(* ===== verification/CoreCtlSystem.v ===== *)
(** * Core control as a whole

    The operations of core control in any order from its initialisation, with the
    other clients' halt requests in between, and the invariant they keep: what core
    control believes it paused is what it votes for, a paused CPU is halted, the
    lists stay permutations of the clusters, and the single-big-thread mode holds
    its votes only while it lasts. *)

From S2P Require Import Prelude.
From S2P Require Import WaltHalt.
From S2P Require Import CoreCtl.
From S2P Require Import CoreCtlAct.
From S2P Require Import CoreCtlPick.
From S2P Require Import CoreCtlVotes.

Definition by_us (t : pause_type) (s : core_ctl) : cpumask :=
  match t with HALT => cpus_paused_by_us s | PARTIAL_HALT => cpus_part_paused_by_us s end.
Definition CORE_CTL_BIT : Z := 0.
Definition SBT_BIT : Z := 3.

Section inv.
Context (he : halt_env).

Definition managed (s : core_ctl) (c : Z) : Prop :=
  ∃ i cl, clusters s !! i = Some cl ∧ c ∈ cpu_mask cl.

Record ctl_inv (s : core_ctl) : Prop := {
  ci_clusters : clusters_ok he s;
  ci_votes t c : vote CORE_CTL_BIT (halts s) t c = true ↔ c ∈ by_us t s;
  ci_managed t c : c ∈ by_us t s → managed s c;
  ci_halted : voted_halted he (halts s);
  ci_sbt t c : vote SBT_BIT (halts s) t c = true →
    t = HALT ∧ 0 ≤ c < nr_cpu_ids he ∧ prev_is_sbt (sbt s) = true ∧ c ∈ cpus_for_sbt_pause (sbt s);
  ci_once : written_once (sbt s) = false → cpus_for_sbt_pause (sbt s) = ∅;
}.

Lemma managed_range s c : clusters_ok he s → managed s c → 0 ≤ c < nr_cpu_ids he.
Proof. intros Hs (i & cl & Hi & Hc). exact (co_range _ _ (cs_each _ _ Hs _ _ Hi) c Hc). Qed.

(** ** Steps that halt nothing *)

(** A cluster keeps its CPUs and stays well-formed. *)
Definition kept (cl cl' : cluster_data) : Prop :=
  cpu_mask cl' = cpu_mask cl ∧ (cluster_ok he cl → cluster_ok he cl').
Record quiet (s s' : core_ctl) : Prop := {
  qu_clusters : Forall2 kept (clusters s) (clusters s');
  qu_halts : halts s' = halts s;
  qu_by_us t : by_us t s' = by_us t s;
  qu_sbt : sbt s' = sbt s;
}.

#[export] Instance kept_preorder : PreOrder kept.
Proof. split; [done|]. intros a b c [H1 H2] [H3 H4]. split; [congruence|naive_solver]. Qed.
#[export] Instance quiet_preorder : PreOrder quiet.
Proof.
  split; [by intros s|]. intros s1 s2 s3 [A1 A2 A3 A4] [B1 B2 B3 B4]. split; [by etrans|congruence| |congruence].
  intros t. by rewrite B3, A3.
Qed.

Lemma quiet_lookup s s' i cl' :
  quiet s s' → clusters s' !! i = Some cl' → ∃ cl, clusters s !! i = Some cl ∧ kept cl cl'.
Proof. intros [H _ _ _] Hi. destruct (Forall2_lookup_r _ _ _ _ _ H Hi) as (cl & ? & ?). by exists cl. Qed.
Lemma quiet_managed s s' c : quiet s s' → managed s c → managed s' c.
Proof.
  intros [H _ _ _] (i & cl & Hi & Hc). destruct (Forall2_lookup_l _ _ _ _ _ H Hi) as (cl' & Hi' & Hm & _).
  exists i, cl'. by rewrite Hm.
Qed.

Lemma quiet_inv s s' : quiet s s' → ctl_inv s → ctl_inv s'.
Proof.
  intros Hq [[H1 H2] Hv Hm Hh Hs Ho]. pose proof Hq as [_ Eh Eb Es]. split.
  - split.
    + intros i cl' Hi. destruct (quiet_lookup s s' i cl' Hq Hi) as (cl & Hcl & _ & Hk). by apply Hk, (H1 i).
    + intros i j a b Ha Hb Hij. destruct (quiet_lookup s s' i a Hq Ha) as (a0 & Ha0 & -> & _).
      destruct (quiet_lookup s s' j b Hq Hb) as (b0 & Hb0 & -> & _). by apply (H2 i j).
  - intros t c. by rewrite Eh, Eb.
  - intros t c. rewrite Eb. intros Hc. by apply (quiet_managed s), (Hm t).
  - by rewrite Eh.
  - intros t c. rewrite Eh, Es. apply Hs.
  - by rewrite Es.
Qed.

(** Updates of fields the invariant does not look at. *)
Lemma quiet_other s s' :
  clusters s' = clusters s → halts s' = halts s → (∀ t, by_us t s' = by_us t s) → sbt s' = sbt s → quiet s s'.
Proof. intros H1 H2 H3 H4. split; [|done..]. by rewrite H1. Qed.

Lemma quiet_set_cluster i cl cl' s :
  clusters s !! i = Some cl → kept cl cl' → quiet s (set_cluster i cl' s).
Proof.
  intros Hi Hk. split; [|done|by intros []|done]. cbn. rewrite <-(list_insert_id _ _ _ Hi) at 1.
  by apply Forall2_insert.
Qed.

(** A loop over the clusters each turn of which is quiet. *)
Lemma quiet_for_each {A} (f : nat → cluster_data → core_ctl * A → core_ctl * A) s a :
  (∀ i cl sa, clusters sa.1 !! i = Some cl → quiet sa.1 (f i cl sa).1) →
  quiet s (for_each_cluster f (s, a)).1.
Proof.
  intros Hf. apply (for_each_ind f (λ _ sa, quiet s sa.1) (s, a)); [done|]. intros i sa _ Hq.
  destruct (clusters sa.1 !! i) as [cl|] eqn:E; [|done]. etrans; [done|by apply Hf].
Qed.

(** ** The evaluation is quiet *)
Section env.
Context (e : ctl_env).

Lemma kept_fields cl cl' :
  inited cl' = inited cl → num_cpus cl' = num_cpus cl → cpu_mask cl' = cpu_mask cl → lru cl' = lru cl →
  (cluster_ok he cl → 0 ≤ min_cpus (params cl') ∧ 0 ≤ max_cpus (params cl') ∧ 0 ≤ need_cpus cl') → kept cl cl'.
Proof.
  intros E1 E2 E3 E4 H. split; [done|]. intros Hok. destruct (H Hok) as (Hn & Hx & Hd). destruct Hok as [K1 K2 K3 K4 K5 K6 K7].
  split; rewrite ?E1, ?E2, ?E3, ?E4; done.
Qed.

Lemma kept_params cl p :
  (cluster_ok he cl → 0 ≤ min_cpus p ∧ 0 ≤ max_cpus p) → kept cl (set_params p cl).
Proof. intros H. apply kept_fields; [done..|]. intros Hok. destruct (H Hok). pose proof (co_need _ _ Hok). done. Qed.

Lemma raw_need_nonneg cl w : cluster_ok he cl → 0 ≤ raw_need e cl w.
Proof.
  intros Hok. unfold raw_need, apply_task_need. destruct (_ || _); [apply (co_max _ _ Hok)|].
  destruct (_ <=? _); [rewrite (co_num _ _ Hok); apply weight_nonneg|]. apply Z.mod_pos_bound. lia.
Qed.

Lemma eval_cluster_kept s cl w : kept cl (eval_cluster e s cl w).2.
Proof.
  assert (∀ n t, (cluster_ok he cl → 0 ≤ n) → kept cl (set_need (active_cpus cl) n t cl)) as Hk.
  { intros n t Hn. apply kept_fields; [done..|]. intros Hok. pose proof (co_min _ _ Hok). pose proof (co_max _ _ Hok).
    split_and!; [done..|]. by apply Hn. }
  assert (cluster_ok he cl → 0 ≤ apply_limits e cl (raw_need e cl w)) as Hn.
  { intros Hok. by apply (apply_limits_max he), raw_need_nonneg. }
  unfold eval_cluster. destruct (negb (inited cl)); [done|]. destruct (_ <? _); [by apply Hk|].
  destruct (_ && _); [apply Hk; apply co_need|]. destruct (_ <=? _); [by apply Hk|done].
Qed.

GOAL OF THE EXERCISE
Show the lines of the records that include the string "assert".

OUTPUT FOR THIS TASK
  assert (∀ n t, (cluster_ok he cl → 0 ≤ n) → kept cl (set_need (active_cpus cl) n t cl)) as Hk.
  assert (cluster_ok he cl → 0 ≤ apply_limits e cl (raw_need e cl w)) as Hn.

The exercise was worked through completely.